Write down, unchanged, the entries from the first line through the line holding "Inductive ObjectType : Set". Include no other line.

Collected data entries
'''
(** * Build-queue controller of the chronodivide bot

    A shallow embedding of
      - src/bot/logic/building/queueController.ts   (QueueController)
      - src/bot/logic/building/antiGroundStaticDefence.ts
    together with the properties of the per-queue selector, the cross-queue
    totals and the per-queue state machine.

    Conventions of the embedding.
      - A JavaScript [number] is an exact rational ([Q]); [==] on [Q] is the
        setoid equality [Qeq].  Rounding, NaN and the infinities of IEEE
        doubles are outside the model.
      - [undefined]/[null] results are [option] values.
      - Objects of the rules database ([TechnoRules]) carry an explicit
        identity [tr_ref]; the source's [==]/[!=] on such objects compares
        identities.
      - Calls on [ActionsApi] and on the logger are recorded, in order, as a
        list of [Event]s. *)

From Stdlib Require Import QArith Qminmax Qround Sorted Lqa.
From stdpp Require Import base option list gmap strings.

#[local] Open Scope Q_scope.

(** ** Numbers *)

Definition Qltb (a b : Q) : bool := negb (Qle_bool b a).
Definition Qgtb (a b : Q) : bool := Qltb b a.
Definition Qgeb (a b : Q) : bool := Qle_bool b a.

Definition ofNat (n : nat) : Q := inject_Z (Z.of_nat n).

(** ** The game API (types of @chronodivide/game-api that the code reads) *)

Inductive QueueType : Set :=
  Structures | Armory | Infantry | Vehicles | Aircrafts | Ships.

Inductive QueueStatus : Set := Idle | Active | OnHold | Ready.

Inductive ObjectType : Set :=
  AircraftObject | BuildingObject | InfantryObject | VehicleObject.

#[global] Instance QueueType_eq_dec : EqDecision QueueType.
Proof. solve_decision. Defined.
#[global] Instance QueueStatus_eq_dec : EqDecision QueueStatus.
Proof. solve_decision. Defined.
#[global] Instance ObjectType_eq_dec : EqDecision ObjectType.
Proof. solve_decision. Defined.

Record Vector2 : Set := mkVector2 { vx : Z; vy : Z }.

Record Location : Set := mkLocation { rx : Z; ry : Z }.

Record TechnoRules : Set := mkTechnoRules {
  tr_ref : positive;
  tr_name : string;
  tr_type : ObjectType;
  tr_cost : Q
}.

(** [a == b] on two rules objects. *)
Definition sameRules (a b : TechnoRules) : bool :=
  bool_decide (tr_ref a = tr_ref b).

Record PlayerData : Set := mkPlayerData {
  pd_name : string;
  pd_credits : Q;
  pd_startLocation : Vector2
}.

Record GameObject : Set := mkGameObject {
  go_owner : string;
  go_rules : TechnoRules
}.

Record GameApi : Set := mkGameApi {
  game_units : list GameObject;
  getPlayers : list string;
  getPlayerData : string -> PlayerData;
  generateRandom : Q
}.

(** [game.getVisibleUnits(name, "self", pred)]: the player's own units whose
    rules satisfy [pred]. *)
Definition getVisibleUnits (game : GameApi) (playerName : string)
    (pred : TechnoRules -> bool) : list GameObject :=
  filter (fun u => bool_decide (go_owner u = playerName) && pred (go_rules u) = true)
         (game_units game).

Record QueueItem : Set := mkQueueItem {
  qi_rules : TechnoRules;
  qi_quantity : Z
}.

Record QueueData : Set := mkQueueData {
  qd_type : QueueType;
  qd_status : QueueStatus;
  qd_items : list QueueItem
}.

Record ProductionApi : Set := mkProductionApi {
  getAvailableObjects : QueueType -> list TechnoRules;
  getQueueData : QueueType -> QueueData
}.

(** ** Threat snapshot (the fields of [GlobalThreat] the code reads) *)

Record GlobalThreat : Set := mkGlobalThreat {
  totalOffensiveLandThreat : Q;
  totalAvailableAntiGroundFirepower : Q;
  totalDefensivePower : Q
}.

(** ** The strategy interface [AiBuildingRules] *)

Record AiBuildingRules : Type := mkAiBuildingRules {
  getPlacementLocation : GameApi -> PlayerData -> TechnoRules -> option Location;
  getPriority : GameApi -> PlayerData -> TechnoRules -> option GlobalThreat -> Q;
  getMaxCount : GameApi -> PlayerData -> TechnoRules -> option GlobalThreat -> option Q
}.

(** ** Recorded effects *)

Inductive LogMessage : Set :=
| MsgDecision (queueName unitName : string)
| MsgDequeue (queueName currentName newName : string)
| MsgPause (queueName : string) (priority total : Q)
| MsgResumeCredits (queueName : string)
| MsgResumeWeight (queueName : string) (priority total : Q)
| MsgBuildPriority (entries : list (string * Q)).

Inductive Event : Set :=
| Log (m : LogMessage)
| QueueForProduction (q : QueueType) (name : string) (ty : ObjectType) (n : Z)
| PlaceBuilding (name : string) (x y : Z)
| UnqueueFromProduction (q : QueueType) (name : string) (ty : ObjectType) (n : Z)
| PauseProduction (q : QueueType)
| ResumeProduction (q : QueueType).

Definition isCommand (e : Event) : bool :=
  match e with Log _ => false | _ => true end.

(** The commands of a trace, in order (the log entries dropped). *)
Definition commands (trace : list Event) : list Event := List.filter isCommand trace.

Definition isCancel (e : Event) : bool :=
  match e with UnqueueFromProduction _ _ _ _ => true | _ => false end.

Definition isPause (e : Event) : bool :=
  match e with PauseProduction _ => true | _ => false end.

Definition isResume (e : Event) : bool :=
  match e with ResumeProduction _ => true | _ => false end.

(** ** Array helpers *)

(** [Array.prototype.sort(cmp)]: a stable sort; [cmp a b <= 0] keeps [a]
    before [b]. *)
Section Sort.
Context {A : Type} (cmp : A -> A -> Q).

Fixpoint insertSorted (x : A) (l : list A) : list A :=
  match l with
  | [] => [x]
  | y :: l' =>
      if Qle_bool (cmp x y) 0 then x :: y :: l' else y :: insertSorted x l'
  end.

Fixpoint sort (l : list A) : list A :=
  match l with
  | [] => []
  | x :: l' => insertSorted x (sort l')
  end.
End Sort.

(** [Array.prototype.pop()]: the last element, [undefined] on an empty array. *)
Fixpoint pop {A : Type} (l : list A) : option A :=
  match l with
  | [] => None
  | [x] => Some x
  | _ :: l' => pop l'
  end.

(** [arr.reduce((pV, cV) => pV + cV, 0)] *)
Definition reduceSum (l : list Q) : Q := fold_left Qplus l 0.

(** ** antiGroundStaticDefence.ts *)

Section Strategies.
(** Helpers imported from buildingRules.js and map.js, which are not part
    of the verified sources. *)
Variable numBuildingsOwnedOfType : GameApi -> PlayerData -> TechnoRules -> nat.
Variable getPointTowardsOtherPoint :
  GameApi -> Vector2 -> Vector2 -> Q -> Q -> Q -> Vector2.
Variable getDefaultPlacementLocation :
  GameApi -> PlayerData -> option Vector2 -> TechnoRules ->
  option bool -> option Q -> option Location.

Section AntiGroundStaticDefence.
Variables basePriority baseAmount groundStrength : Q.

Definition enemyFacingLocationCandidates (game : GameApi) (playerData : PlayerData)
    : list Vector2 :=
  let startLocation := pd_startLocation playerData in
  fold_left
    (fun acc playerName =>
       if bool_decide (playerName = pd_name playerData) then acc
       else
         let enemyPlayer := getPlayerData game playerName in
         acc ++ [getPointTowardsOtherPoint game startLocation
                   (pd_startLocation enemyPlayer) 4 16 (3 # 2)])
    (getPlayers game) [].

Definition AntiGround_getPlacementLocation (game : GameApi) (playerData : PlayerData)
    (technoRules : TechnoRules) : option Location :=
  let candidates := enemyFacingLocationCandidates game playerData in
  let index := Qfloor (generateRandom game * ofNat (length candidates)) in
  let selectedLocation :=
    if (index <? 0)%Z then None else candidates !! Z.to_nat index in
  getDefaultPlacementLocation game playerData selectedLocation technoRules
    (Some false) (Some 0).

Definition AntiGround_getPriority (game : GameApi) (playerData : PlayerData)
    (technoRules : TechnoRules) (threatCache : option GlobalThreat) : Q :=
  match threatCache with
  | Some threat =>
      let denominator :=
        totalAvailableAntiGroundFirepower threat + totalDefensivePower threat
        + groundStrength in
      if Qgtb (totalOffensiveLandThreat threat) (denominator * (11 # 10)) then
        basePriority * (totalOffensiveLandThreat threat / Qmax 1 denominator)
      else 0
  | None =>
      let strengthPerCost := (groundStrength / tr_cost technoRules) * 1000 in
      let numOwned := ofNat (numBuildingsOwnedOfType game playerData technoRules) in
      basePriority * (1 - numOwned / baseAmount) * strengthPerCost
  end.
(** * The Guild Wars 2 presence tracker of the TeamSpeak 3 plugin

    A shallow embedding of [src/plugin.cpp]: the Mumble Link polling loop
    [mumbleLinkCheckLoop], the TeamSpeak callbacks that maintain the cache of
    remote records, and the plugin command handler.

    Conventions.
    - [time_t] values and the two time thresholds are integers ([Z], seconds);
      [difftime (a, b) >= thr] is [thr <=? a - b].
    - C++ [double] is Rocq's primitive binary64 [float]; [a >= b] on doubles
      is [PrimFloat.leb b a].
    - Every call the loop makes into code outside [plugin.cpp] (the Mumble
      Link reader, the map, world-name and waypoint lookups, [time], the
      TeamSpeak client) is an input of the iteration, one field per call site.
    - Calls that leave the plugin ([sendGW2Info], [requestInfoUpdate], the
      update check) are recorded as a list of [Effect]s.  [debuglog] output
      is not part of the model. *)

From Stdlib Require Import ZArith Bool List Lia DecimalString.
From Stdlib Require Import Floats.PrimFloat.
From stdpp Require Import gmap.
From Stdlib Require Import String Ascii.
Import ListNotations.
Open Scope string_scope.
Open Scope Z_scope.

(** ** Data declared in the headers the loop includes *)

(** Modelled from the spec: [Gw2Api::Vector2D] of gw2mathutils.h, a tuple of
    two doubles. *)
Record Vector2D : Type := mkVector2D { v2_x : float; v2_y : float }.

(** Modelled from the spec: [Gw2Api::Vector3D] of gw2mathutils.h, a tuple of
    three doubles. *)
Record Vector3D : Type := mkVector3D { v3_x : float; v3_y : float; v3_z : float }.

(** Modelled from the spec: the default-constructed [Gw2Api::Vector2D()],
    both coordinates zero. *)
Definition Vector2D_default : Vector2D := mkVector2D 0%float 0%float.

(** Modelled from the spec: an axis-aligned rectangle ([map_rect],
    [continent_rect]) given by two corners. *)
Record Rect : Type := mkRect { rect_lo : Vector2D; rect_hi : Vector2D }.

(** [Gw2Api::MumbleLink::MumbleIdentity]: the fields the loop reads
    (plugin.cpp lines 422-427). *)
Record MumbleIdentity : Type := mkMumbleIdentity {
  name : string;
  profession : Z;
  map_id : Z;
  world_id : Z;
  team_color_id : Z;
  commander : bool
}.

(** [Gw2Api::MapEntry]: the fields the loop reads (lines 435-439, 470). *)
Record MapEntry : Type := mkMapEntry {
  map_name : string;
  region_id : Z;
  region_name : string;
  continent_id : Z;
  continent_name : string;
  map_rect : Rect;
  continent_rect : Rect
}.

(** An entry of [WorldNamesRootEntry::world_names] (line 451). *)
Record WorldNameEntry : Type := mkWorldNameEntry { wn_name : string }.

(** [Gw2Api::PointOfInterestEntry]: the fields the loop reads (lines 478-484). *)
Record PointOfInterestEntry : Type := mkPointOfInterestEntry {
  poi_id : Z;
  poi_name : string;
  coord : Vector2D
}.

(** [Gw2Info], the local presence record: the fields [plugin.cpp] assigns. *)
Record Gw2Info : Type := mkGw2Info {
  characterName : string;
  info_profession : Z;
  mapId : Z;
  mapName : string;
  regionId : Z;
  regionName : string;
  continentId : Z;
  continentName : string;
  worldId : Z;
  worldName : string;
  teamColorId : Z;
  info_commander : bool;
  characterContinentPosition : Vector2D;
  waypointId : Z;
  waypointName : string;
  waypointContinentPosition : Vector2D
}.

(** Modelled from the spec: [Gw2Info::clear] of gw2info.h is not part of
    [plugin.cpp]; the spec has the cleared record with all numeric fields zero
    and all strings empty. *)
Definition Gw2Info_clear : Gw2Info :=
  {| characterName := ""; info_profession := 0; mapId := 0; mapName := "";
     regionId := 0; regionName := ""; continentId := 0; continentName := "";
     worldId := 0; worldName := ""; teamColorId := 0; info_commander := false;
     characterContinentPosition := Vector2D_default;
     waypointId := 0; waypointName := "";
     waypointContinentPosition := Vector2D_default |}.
'''
> [Solution]
(** * Build-queue controller of the chronodivide bot

    A shallow embedding of
      - src/bot/logic/building/queueController.ts   (QueueController)
      - src/bot/logic/building/antiGroundStaticDefence.ts
    together with the properties of the per-queue selector, the cross-queue
    totals and the per-queue state machine.

    Conventions of the embedding.
      - A JavaScript [number] is an exact rational ([Q]); [==] on [Q] is the
        setoid equality [Qeq].  Rounding, NaN and the infinities of IEEE
        doubles are outside the model.
      - [undefined]/[null] results are [option] values.
      - Objects of the rules database ([TechnoRules]) carry an explicit
        identity [tr_ref]; the source's [==]/[!=] on such objects compares
        identities.
      - Calls on [ActionsApi] and on the logger are recorded, in order, as a
        list of [Event]s. *)

From Stdlib Require Import QArith Qminmax Qround Sorted Lqa.
From stdpp Require Import base option list gmap strings.

#[local] Open Scope Q_scope.

(** ** Numbers *)

Definition Qltb (a b : Q) : bool := negb (Qle_bool b a).
Definition Qgtb (a b : Q) : bool := Qltb b a.
Definition Qgeb (a b : Q) : bool := Qle_bool b a.

Definition ofNat (n : nat) : Q := inject_Z (Z.of_nat n).

(** ** The game API (types of @chronodivide/game-api that the code reads) *)

Inductive QueueType : Set :=
  Structures | Armory | Infantry | Vehicles | Aircrafts | Ships.

Inductive QueueStatus : Set := Idle | Active | OnHold | Ready.

Inductive ObjectType : Set :=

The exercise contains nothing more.